One number is the whole answer: the tally of lines in the records below that contain "whatever".
----------------
(* ===== verification/CryptoSelftest.v ===== *)
(** The crypto self-test (src/crypto/selftest.c) and the properties of the hash
    functions it exercises.

    Uninitialised locals (contexts, padding arrays, digest and random buffers) are
    arguments, so that the theorems hold for whatever the stack held. *)

From S2P Require Import Prelude CryptoInternal MerkleDamgard Md5 Sha ChaCha20 CryptoRng.

(** [memcmp(a, b, n) == 0] on two arrays of that length. *)
Definition bytes_eqb (a b : list Z) : bool := bool_decide (a = b).

(** The comparison every hash test ends with. *)
Definition check_digest (digest : outcome (list Z)) (expected : list Z) : outcome Z :=
  (do d <- digest;
   Ret (if bytes_eqb d expected then CRYPTO_OK else CRYPTO_ERR_HARDWARE_FAIL))%out.

(** The bytes of the string literal, without the terminator. *)
Definition abc : list Z := [97; 98; 99].

Definition crypto_test_md5 (ctx0 : hash_ctx) (pad0 : list Z) : outcome Z :=
  check_digest (crypto_md5 ctx0 pad0 abc)
    [0x90; 0x01; 0x50; 0x98; 0x3c; 0xd2; 0x4f; 0xb0;
     0xd6; 0x96; 0x3f; 0x7d; 0x28; 0xe1; 0x7f; 0x72].

Definition crypto_test_sha1 (ctx0 : hash_ctx) (pad0 : list Z) : outcome Z :=
  check_digest (crypto_sha1 ctx0 pad0 abc)
    [0xa9; 0x99; 0x3e; 0x36; 0x47; 0x06; 0x81; 0x6a; 0xba; 0x3e;
     0x25; 0x71; 0x78; 0x50; 0xc2; 0x6c; 0x9c; 0xd0; 0xd8; 0x9d].

Definition crypto_test_sha256 (ctx0 : hash_ctx) (pad0 : list Z) : outcome Z :=
  check_digest (crypto_sha256 ctx0 pad0 abc)
    [0xba; 0x78; 0x16; 0xbf; 0x8f; 0x01; 0xcf; 0xea;
     0x41; 0x41; 0x40; 0xde; 0x5d; 0xae; 0x22; 0x23;
     0xb0; 0x03; 0x61; 0xa3; 0x96; 0x17; 0x7a; 0x9c;
     0xb4; 0x10; 0xff; 0x61; 0xf2; 0x00; 0x15; 0xad].

Definition crypto_test_chacha20 : outcome Z :=
  let key := replicate 32 0 in
  let iv := replicate 12 0 in
  let plaintext := map Z.of_nat (seq 0 64) in
  let ciphertext := snd (crypto_chacha20_encrypt (crypto_chacha20_init key iv) plaintext) in
  let decrypted := snd (crypto_chacha20_decrypt (crypto_chacha20_init key iv) ciphertext) in
  Ret (if bytes_eqb decrypted plaintext then CRYPTO_OK else CRYPTO_ERR_HARDWARE_FAIL).

(** [crypto_test_rng] ignores the result code of [crypto_get_random_bytes]. *)
Definition crypto_test_rng (key0 : list Z) (h : hw_sample) (buf0 : list Z) (r : rng)
    : outcome Z * rng :=
  let '(_, r', buf) := crypto_get_random_bytes key0 h (Some buf0) r in
  let non_zero := length (filter (fun x => x <> 0) buf) in
  (Ret (if (0 <? non_zero)%nat then CRYPTO_OK else CRYPTO_ERR_HARDWARE_FAIL), r').

(** [crypto_self_test]: the table of tests, run in order; the count of failures
    decides the result. *)
Definition count_failed (results : list Z) : nat :=
  length (filter (fun x => x <> CRYPTO_OK) results).

Definition crypto_self_test (ctx1 ctx2 ctx3 : hash_ctx) (pad1 pad2 pad3 : list Z)
    (key0 : list Z) (h : hw_sample) (buf0 : list Z) (r : rng) : outcome (Z * rng) :=
  (do t1 <- crypto_test_md5 ctx1 pad1;
   do t2 <- crypto_test_sha1 ctx2 pad2;
   do t3 <- crypto_test_sha256 ctx3 pad3;
   do t4 <- crypto_test_chacha20;
   let '(t5, r') := crypto_test_rng key0 h buf0 r in
   do t5 <- t5;
   Ret (if (count_failed [t1; t2; t3; t4; t5] =? 0)%nat
        then CRYPTO_OK else CRYPTO_ERR_HARDWARE_FAIL, r'))%out.

(** * Lemmas *)

Lemma nonzero_filter (buf : list Z) :
  (0 <? length (filter (fun x => x <> 0%Z) buf))%nat =
  if decide (Exists (fun x => x <> 0) buf) then true else false.
Proof.
  destruct (decide _) as [H | H].
  - apply Exists_exists in H as (x & Hin & Hx).
    assert (Hf : x ∈ filter (fun x => x <> 0) buf) by (by apply list_elem_of_filter).
    destruct (filter _ buf); [by apply elem_of_nil in Hf | done].
  - destruct (filter (fun x => x <> 0) buf) as [|x l] eqn:E; [done |].
    exfalso. apply H. apply Exists_exists. exists x.
    assert (Hf : x ∈ filter (fun x => x <> 0) buf) by (rewrite E; left).
    apply list_elem_of_filter in Hf as [? ?]. done.
Qed.

(** * Properties *)

(** C38: streaming correctness of MD5, SHA-1 and SHA-256: however the message is
    cut into calls of [update], and whatever the uninitialised locals held,
    [final] returns the digest of the padded message of FIPS 180-4 / RFC 1321 when the
    message length modulo 64 is below 56; for the other lengths it writes past the end
    of its 64-byte [padding] array. *)
Theorem hash_streaming_correct {A : HashAlgo} (ctx0 : hash_ctx) (padding0 : list Z)
    (chunks : list (list Z)) :
  length (ctx_buffer ctx0) = 64%nat -> length padding0 = 64%nat ->
  Z.of_nat (length (concat chunks)) + 64 < 2 ^ 64 ->
  let result := hash_final padding0 (fold_left hash_update chunks (hash_init ctx0)) in
  if Z.of_nat (length (concat chunks)) mod 64 <? 56
  then exists ctx', result = Ret (hash_spec (concat chunks), ctx')
  else result = Crash.
Proof.
  intros Hb Hp Hlt. cbv zeta. destruct (Z.ltb_spec (Z.of_nat (length (concat chunks)) mod 64) 56) as [Hr | Hr].
  - apply hash_final_ok; [done | | done | done]. apply absorbed_updates; [done | lia].
  - apply (hash_final_crash _ _ (concat chunks)); [done | | done]. apply absorbed_updates; [done | lia].
Qed.

Lemma hash_streaming_correct_witness :
  exists ctx', hash_final (A := sha256_algo) (replicate 64 1)
    (fold_left hash_update [[97]; [98; 99]] (hash_init (mk_ctx [] 5 (replicate 64 9)))) =
    Ret (hash_spec [97; 98; 99], ctx').
Proof. apply (hash_streaming_correct (A := sha256_algo) _ _ [[97]; [98; 99]]); reflexivity. Defined.

(** When the message ends in the last eight bytes of a block, [final] of all
    three hash functions writes past the end of its 64-byte [padding] array. *)
Theorem hash_final_overflow {A : HashAlgo} (ctx0 : hash_ctx) (padding0 : list Z)
    (chunks : list (list Z)) :
  length (ctx_buffer ctx0) = 64%nat -> length padding0 = 64%nat ->
  Z.of_nat (length (concat chunks)) < 2 ^ 64 ->
  56 <= Z.of_nat (length (concat chunks)) mod 64 ->
  hash_final padding0 (fold_left hash_update chunks (hash_init ctx0)) = Crash.
Proof.
  intros Hb Hp Hlt Hr. apply (hash_final_crash _ _ (concat chunks)); [done | | done].
  apply absorbed_updates; [done | lia].
Qed.

Lemma hash_final_overflow_witness :
  hash_final (A := sha256_algo) (replicate 64 1)
    (fold_left hash_update [replicate 60 97] (hash_init (mk_ctx [] 5 (replicate 64 9)))) = Crash.
Proof.
  apply (hash_final_overflow (A := sha256_algo) _ _ [replicate 60 97]);
    [reflexivity | reflexivity | reflexivity | discriminate].
Defined.

Lemma Forall3_inv {T} (P : T -> Prop) (x y z : T) : Forall P [x; y; z] -> P x /\ P y /\ P z.
Proof. intros H. by decompose_Forall. Qed.

Lemma hash_test_ok {A : HashAlgo} (ctx0 : hash_ctx) (pad0 expected : list Z) :
  length (ctx_buffer ctx0) = 64%nat -> length pad0 = 64%nat -> hash_spec abc = expected ->
  check_digest (hash_oneshot ctx0 pad0 abc) expected = Ret CRYPTO_OK.
Proof.
  intros Hb Hp <-. rewrite hash_oneshot_ok by (done || reflexivity).
  unfold check_digest. simpl. unfold bytes_eqb. by rewrite bool_decide_eq_true_2.
Qed.

Lemma chacha20_test_ok : crypto_test_chacha20 = Ret CRYPTO_OK.
Proof. vm_compute. reflexivity. Qed.

(** The MD5, SHA-1, SHA-256 and ChaCha20 self-tests pass for every content of
    the stack, so the whole self-test reports success exactly when the buffer the
    RNG test inspects holds a non-zero byte. *)
Theorem crypto_self_test_spec (ctx1 ctx2 ctx3 : hash_ctx) (pad1 pad2 pad3 : list Z)
    (key0 : list Z) (h : hw_sample) (buf0 : list Z) (r : rng) :
  Forall (fun c => length (ctx_buffer c) = 64%nat) [ctx1; ctx2; ctx3] ->
  Forall (fun p => length p = 64%nat) [pad1; pad2; pad3] ->
  exists r', crypto_self_test ctx1 ctx2 ctx3 pad1 pad2 pad3 key0 h buf0 r =
    Ret (if decide (Exists (fun x => x <> 0) (snd (crypto_get_random_bytes key0 h (Some buf0) r)))
         then CRYPTO_OK else CRYPTO_ERR_HARDWARE_FAIL, r').
Proof.
  intros (? & ? & ?)%Forall3_inv (? & ? & ?)%Forall3_inv.
  unfold crypto_self_test, crypto_test_rng.
  destruct (crypto_get_random_bytes key0 h (Some buf0) r) as [[res r'] buf].
  unfold crypto_test_md5, crypto_test_sha1, crypto_test_sha256, crypto_md5, crypto_sha1, crypto_sha256.
  rewrite !hash_test_ok, chacha20_test_ok by (done || (vm_compute; reflexivity)).
  cbn [obind snd]. exists r'. do 2 f_equal. rewrite nonzero_filter.
  destruct (decide (Exists (fun x => x <> 0) buf)); reflexivity.
Qed.

Lemma crypto_self_test_spec_witness :
  exists r', crypto_self_test (mk_ctx [] 0 (replicate 64 3)) (mk_ctx [] 0 (replicate 64 3))
    (mk_ctx [] 0 (replicate 64 3)) (replicate 64 4) (replicate 64 4) (replicate 64 4)
    [] (mk_hw 1 [] 2 3) (replicate 4 0) (crypto_rng_init 0 (fun i => mk_hw i [] i i) [] (mk_hw 1 [] 2 3)) =
    Ret (CRYPTO_OK, r').
Proof.
  destruct (crypto_self_test_spec (mk_ctx [] 0 (replicate 64 3)) (mk_ctx [] 0 (replicate 64 3))
    (mk_ctx [] 0 (replicate 64 3)) (replicate 64 4) (replicate 64 4) (replicate 64 4)
    [] (mk_hw 1 [] 2 3) (replicate 4 0)
    (crypto_rng_init 0 (fun i => mk_hw i [] i i) [] (mk_hw 1 [] 2 3))) as [r' Hr'];
    [repeat constructor | repeat constructor |].
  exists r'. rewrite Hr'. vm_compute. reflexivity.
Defined.

(** The RNG test cannot see a generator that failed: on an uninitialised
    generator it reports success whenever the uninitialised stack buffer it hands
    over already holds a non-zero byte. *)
Theorem crypto_test_rng_blind (key0 : list Z) (h : hw_sample) (buf0 : list Z) (r : rng) :
  rng_initialized r = false -> Exists (fun x => x <> 0) buf0 ->
  crypto_test_rng key0 h buf0 r = (Ret CRYPTO_OK, r).
Proof.
  intros Hi Hb. unfold crypto_test_rng, crypto_get_random_bytes. rewrite Hi.
  destruct buf0 as [|x b]; [by inversion Hb |]. cbn [negb length Nat.eqb].
  pose proof (nonzero_filter (x :: b)) as Hf.
  destruct (decide _); [by rewrite Hf | done].
Qed.

Lemma crypto_test_rng_blind_witness :
  crypto_test_rng [] (mk_hw 0 [] 0 0) [0; 7] (mk_rng [] [] 0 0 false false) =
  (Ret CRYPTO_OK, mk_rng [] [] 0 0 false false).
Proof.
  apply crypto_test_rng_blind; [reflexivity |]. apply Exists_cons_tl, Exists_cons_hd. lia.
Defined.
----------------
RESPONSE » 2